If you’re in search of a place where art stirs the soul through inspiring life stories, get to know the Minnesota African American Heritage Museum and Gallery. Fairly new to the museum scene, you’ll discover a leading arts center and gallery highlighting African American history and poignant stories of life in Minnesota. This compact museum features early African American artists such as George Bonga, alongside contemporary artists. You’ll be touched by the permanent exhibit, “UNBREAKABLE: Celebrating the Resilience of African Americans in Minnesota” showcasing early settlers in the 1800s. The exhibit “Great Migration” tells the stories of African Americans who moved north to Minnesota from the rural South from 1916-1970. On Saturdays bring the kids to Storytime for songs and puppetry.

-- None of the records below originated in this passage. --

(** * Malayalam text extractor for Common Crawl archives

    A shallow embedding of [malayalam_extractor.py] and the properties its
    specification states about it.

    Conventions of the embedding.
    - A Python [str] is the list of its code points ([list N]); a [bytes]
      object is the list of its byte values.  A file holds such a list;
      the text codec of [open] is not modelled.
    - The file system is a finite map from path strings to contents;
      directories are assumed to exist (the module creates both of them
      when it is loaded).
    - The libraries the program calls are not part of it: the HTML parser
      [BeautifulSoup], the archive reader [ArchiveIterator], the [wget]
      process, the clock and the rendering of floating-point numbers are
      parameters of the development.  What the program does with their
      results is modelled in full.
    - Console output ([print]) is not modelled. *)

From Stdlib Require Import String Ascii DecimalString.
From stdpp Require Import gmap list fin_maps.

Local Open Scope N_scope.

(** ** Python strings *)

(** Code points of an ASCII literal. *)
Definition lit (s : string) : list N :=
  N_of_ascii <$> list_ascii_of_string s.

(** [sep.join(parts)] *)
Fixpoint join (sep : list N) (parts : list (list N)) : list N :=
  match parts with
  | [] => []
  | [p] => p
  | p :: rest => p ++ sep ++ join sep rest
  end.
(** [ujson.loads(data) if data[0] == "{" and data[-1] == "}" else data]
    on one column. *)
Definition decode_cell (data : cell) : result (value J) :=
  match data with
  | CStr s =>
      match str_first s, str_last s with
      | Some c0, Some c1 =>
          if Ascii.eqb c0 "{" && Ascii.eqb c1 "}" then
            match loads s with
            | Ok j => Ok (VDict j)
            | Raise err => Raise err
            end
          else Ok (VStr s)
      | _, _ => Raise IndexError
      end
  | CInt _ | CNull => Raise TypeError
  end.

(** The list comprehension over a row, left to right; [None] is what
    [fetchone] returns when there is no row. *)
Fixpoint decode_cells (row : list cell) : result (list (value J)) :=
  match row with
  | [] => Ok []
  | data :: row' =>
      match decode_cell data with
      | Ok v =>
          match decode_cells row' with
          | Ok vs => Ok (v :: vs)
          | Raise err => Raise err
          end
      | Raise err => Raise err
      end
  end.

Definition decode_row (row : option (list cell)) : result (list (value J)) :=
  match row with
  | Some cells => decode_cells cells
  | None => Raise TypeError
  end.

(** The [for row in rows] loop of [get_datas], collecting what it
    yields. *)
Fixpoint yield_rows (_fetchall : bool) (rows : list (option (list cell)))
  : result (list (list (value J))) :=
  match rows with
  | [] => Ok []
  | row :: rows' =>
      match decode_row row with
      | Ok datas =>
          if negb _fetchall then Ok [datas]
          else
            match yield_rows _fetchall rows' with
            | Ok more => Ok (datas :: more)
            | Raise err => Raise err
            end
      | Raise err => Raise err
      end
  end.
(** * DevOps demo API: request-context middleware, metrics and item store

    A shallow embedding of [main.py]: the in-memory item store, the
    request-id resolver, the [RequestContextMiddleware.dispatch] pipeline
    (timer, Prometheus counter and histogram, response header, JSON log
    line) and the five route handlers, followed by the properties the
    specification states about them.

    Conventions.
    - Python [int] is [Z]; Python [str] is [string], read as a sequence of
      code points below 256 (what HTTP header values decode to).
    - Python [float] and the built-ins the code applies to it ([-], [*],
      [round], [repr]) form the interface [PyFloat]; the service is
      parametric in it.
    - Process-wide mutable objects ([store], [REQUEST_COUNT],
      [REQUEST_LATENCY], the logger, the monotonic clock and the entropy
      source) are the fields of one [World], threaded through a state and
      exception monad [M].
    - A request is what the server hands over: its method, the path the
      router matches ([scope["path"]]), what [request.url.path] evaluates
      to (a path, or the [ValueError] of a Host header no URL can be built
      from), its header lines and its body. Requests are served one after
      the other. *)

From Stdlib Require Import ZArith String Ascii List Lia DecimalString DecimalPos DecimalZ.
From stdpp Require Import gmap strings list sorting.

Open Scope Z_scope.

(** ** Python strings and integers *)

(** [str(n)] for an [int]. *)
Definition str_int (z : Z) : string :=
  DecimalString.NilZero.string_of_int (Z.to_int z).

Definition chars (s : string) : list ascii := list_ascii_of_string s.

Definition ord (c : ascii) : Z := Z.of_N (N_of_ascii c).

(** One lower-case hexadecimal digit, as ["%x"] prints it. *)
Definition hex_digit (d : Z) : ascii :=
  if d <? 10 then ascii_of_N (Z.to_N (48 + d)) else ascii_of_N (Z.to_N (87 + d)).

(** The [k]-th hexadecimal digit of [n], counted from the least
    significant one: [(n >> 4k) & 0xf]. *)
Definition nibble (n : Z) (k : nat) : Z :=
  Z.land (Z.shiftr n (4 * Z.of_nat k)) 15.

(** [width] hexadecimal digits of [n], most significant first. This is
    ["%0<width>x" % n] for [0 <= n < 16 ^ width]. *)
Fixpoint hex_fixed (width : nat) (n : Z) : string :=
  match width with
  | O => EmptyString
  | S w => String (hex_digit (nibble n w)) (hex_fixed w n)
  end.

(** [str.lower] on the ASCII letters (header names are ASCII tokens). *)
Definition lower_char (c : ascii) : ascii :=
  let n := ord c in
  if (65 <=? n) && (n <=? 90) then ascii_of_N (Z.to_N (n + 32)) else c.

Fixpoint lower (s : string) : string :=
  match s with
  | EmptyString => EmptyString
  | String c s' => String (lower_char c) (lower s')
  end.

(** [sep.join(parts)] *)
Fixpoint join (sep : string) (parts : list string) : string :=
  match parts with
  | [] => EmptyString
  | [p] => p
  | p :: ps => p +:+ sep +:+ join sep ps
  end.

Definition dquote : ascii := ascii_of_N 34.
Definition newline : ascii := ascii_of_N 10.

(** A string is a single line when it holds no line feed. *)
Definition single_line (s : string) : Prop := newline ∉ chars s.

(** ** JSON text of a string: [json.encoder.py_encode_basestring_ascii]

    The quote and the backslash are escaped, the control characters with a
    short form get it, every other character outside [' ' .. '~'] becomes
    [\u00xx]. *)
Definition escape_char (c : ascii) : string :=
  let n := ord c in
  if n =? 92 then "\\"
  else if n =? 34 then String "\" (String dquote EmptyString)
  else if n =? 8 then "\b"
  else if n =? 12 then "\f"
  else if n =? 10 then "\n"
  else if n =? 13 then "\r"
  else if n =? 9 then "\t"
  else if (32 <=? n) && (n <=? 126) then String c EmptyString
  else "\u" +:+ hex_fixed 4 n.

Fixpoint escape (s : string) : string :=
  match s with
  | EmptyString => EmptyString
  | String c s' => escape_char c +:+ escape s'
  end.

Definition encode_basestring_ascii (s : string) : string :=
  String dquote (escape s +:+ String dquote EmptyString).

(** ** Python floats

    [time.perf_counter()] returns a [float]; the middleware subtracts two
    readings, multiplies by [1000], rounds with [round(x, 3)] and lets
    [json.dumps] print the result. These built-ins are the interface. *)
Class PyFloat := {
  float : Type;
  float_sub : float → float → float;        (* x - y *)
  float_mul : float → float → float;        (* x * y *)
  float_of_int : Z → float;                 (* int operand of a float operation *)
  float_round : float → Z → float;          (* round(x, ndigits) *)
  float_repr : float → string;              (* the text json.dumps prints *)
}.

(** ** The item model *)

(** [class ItemIn(BaseModel)]: one required field, [name: str]. *)
Module ItemIn.
Record t := { name : string }.
End ItemIn.

(** [class ItemOut(ItemIn)]: the inherited field [name] comes first. *)
Module ItemOut.
Record t := { name : string; id : Z }.
End ItemOut.

(** ** [InMemoryStore] *)
Module InMemoryStore.

Record t := { _items : list ItemOut.t; _next_id : Z }.

(** [__init__] *)
Definition init : t := {| _items := []; _next_id := 1 |}.

(** [list_items]: returns the list object itself; the store is not
    changed. *)
Definition list_items (self : t) : list ItemOut.t := _items self.

(** [add_item]: the created item and the store after the call. *)
Definition add_item (self : t) (name : string) : ItemOut.t * t :=
  let item := {| ItemOut.name := name; ItemOut.id := _next_id self |} in
  (item, {| _items := _items self ++ [item]; _next_id := _next_id self + 1 |}).

(** The store after adding [names] one after the other. *)
Definition add_all (self : t) (names : list string) : t :=
  foldl (λ s n, (add_item s n).2) self names.

(** The invariant of section 3 of the specification: ids strictly
    increase along the list, start at 1 and stay below the counter, which
    is at least 1. *)
Definition inv (self : t) : Prop :=
  StronglySorted Z.lt (ItemOut.id <$> _items self)
  ∧ Forall (λ i, 1 ≤ ItemOut.id i < _next_id self) (_items self)
  ∧ 1 ≤ _next_id self.

End InMemoryStore.

(** ** JSON values of request bodies and response contents

    An object keeps its members in document order. A number is an integer
    here: bodies with other numbers are outside the model. *)
#[warnings="-register-all"] Inductive json :=
  | JNull
  | JBool (b : bool)
  | JInt (z : Z)
  | JStr (s : string)
  | JArr (elements : list json)
  | JObj (members : list (string * json)).

(** [d[key] = v] on a dict kept as its list of items: a key that is there
    keeps its place and takes the new value, a new key goes to the end. *)
Fixpoint dict_set (key : string) (v : json) (d : list (string * json))
    : list (string * json) :=
  match d with
  | [] => [(key, v)]
  | (k, x) :: rest =>
      if String.eqb k key then (k, v) :: rest else (k, x) :: dict_set key v rest
  end.

(** [dict(pairs)]: of two members with one key the later value wins. *)
Definition dict_of_pairs (pairs : list (string * json)) : list (string * json) :=
  foldl (λ d kv, dict_set kv.1 kv.2 d) [] pairs.

(** [json.loads] of a document: the value with every object turned into
    the dict of its members, so that each key occurs once. *)
Fixpoint loads (document : json) : json :=
  match document with
  | JArr elements => JArr (map loads elements)
  | JObj members => JObj (dict_of_pairs (map (λ kv, (kv.1, loads kv.2)) members))
  | _ => document
  end.

(** [d.get(key)] on the items of a dict. *)
Fixpoint dict_get (key : string) (d : list (string * json)) : option json :=
  match d with
  | [] => None
  | (k, v) :: rest => if String.eqb k key then Some v else dict_get key rest
  end.

(** [item.model_dump()] *)
Definition model_dump (item : ItemOut.t) : json :=
  JObj [("name", JStr (ItemOut.name item)); ("id", JInt (ItemOut.id item))].

(** The body of a request, sent as JSON: no bytes at all, bytes that
    [json.loads] cannot decode as text ([UnicodeDecodeError]), text that is
    not a JSON document ([JSONDecodeError] with its position and message),
    or a JSON document. Bodies sent under another content type are outside
    the model. *)
Inductive RequestBody :=
  | NoBody
  | Undecodable
  | Malformed (pos : Z) (msg : string)
  | Json (document : json).

(** One entry of a validation error list, in pydantic's shape. *)
Definition error_detail (type : string) (loc : list string) (msg : string)
    (input : json) : json :=
  JObj [("type", JStr type); ("loc", JArr (JStr <$> loc));
        ("msg", JStr msg); ("input", input)].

*Currently Open. Check their website for more details on their response to COVID-19.

7. All My Relations Arts (Mitakuye Oyasin - Dakota translation)

Do you see art as a spiritual journey? We invite you to take one through the arts of indigenous people at All My Relations Gallery—a leading center of native art, history and cultural stories of the original people of our land. You’ll be inspired by retrospective and contemporary exhibits—paintings, prints, photography, sculpture—that feature Native American historic art as well as contemporary fine art. Exhibits tell cultural stories such as “Horse Nation”—how horses shaped the history, spirituality and culture of the Dakota people. Or check out “Changing Horizons” commemorating the 100th birthday of renowned artist George Morrison. The “Mini Art Wall” displays local and emerging native artists. And don't miss stopping in the Pow Wow Grounds coffee shop for a treat. The All My Relations Gallery is located in Minneapolis’ American Indian Cultural Corridor. 

*Temporarily closed.

8. The Third Place Gallery

The Third Place Gallery is a community gathering spot for fostering conversations about art and telling stories through public art installations. A permanent exhibit shows excerpts from resident artist Wing Young Huie’s award-winning photos of neighborhood people, sights, and scenes, installed along well-traveled Lake Street in Minneapolis and University Ave. in St. Paul. Check out monthly gallery events featuring national and local guest artists in music, film, and performance. Connect in social conversations with artists and others in an “urban living room” setting. Plus, try out karaoke and ping pong. The Gallery is named for the “Third Place” concept - a place of community building and fostering social relations. While most of us see the first and second places (home and work) as essential, the "third place" is sometimes forgotten about. The Third Place Gallery hopes to create a space for this important community engagement.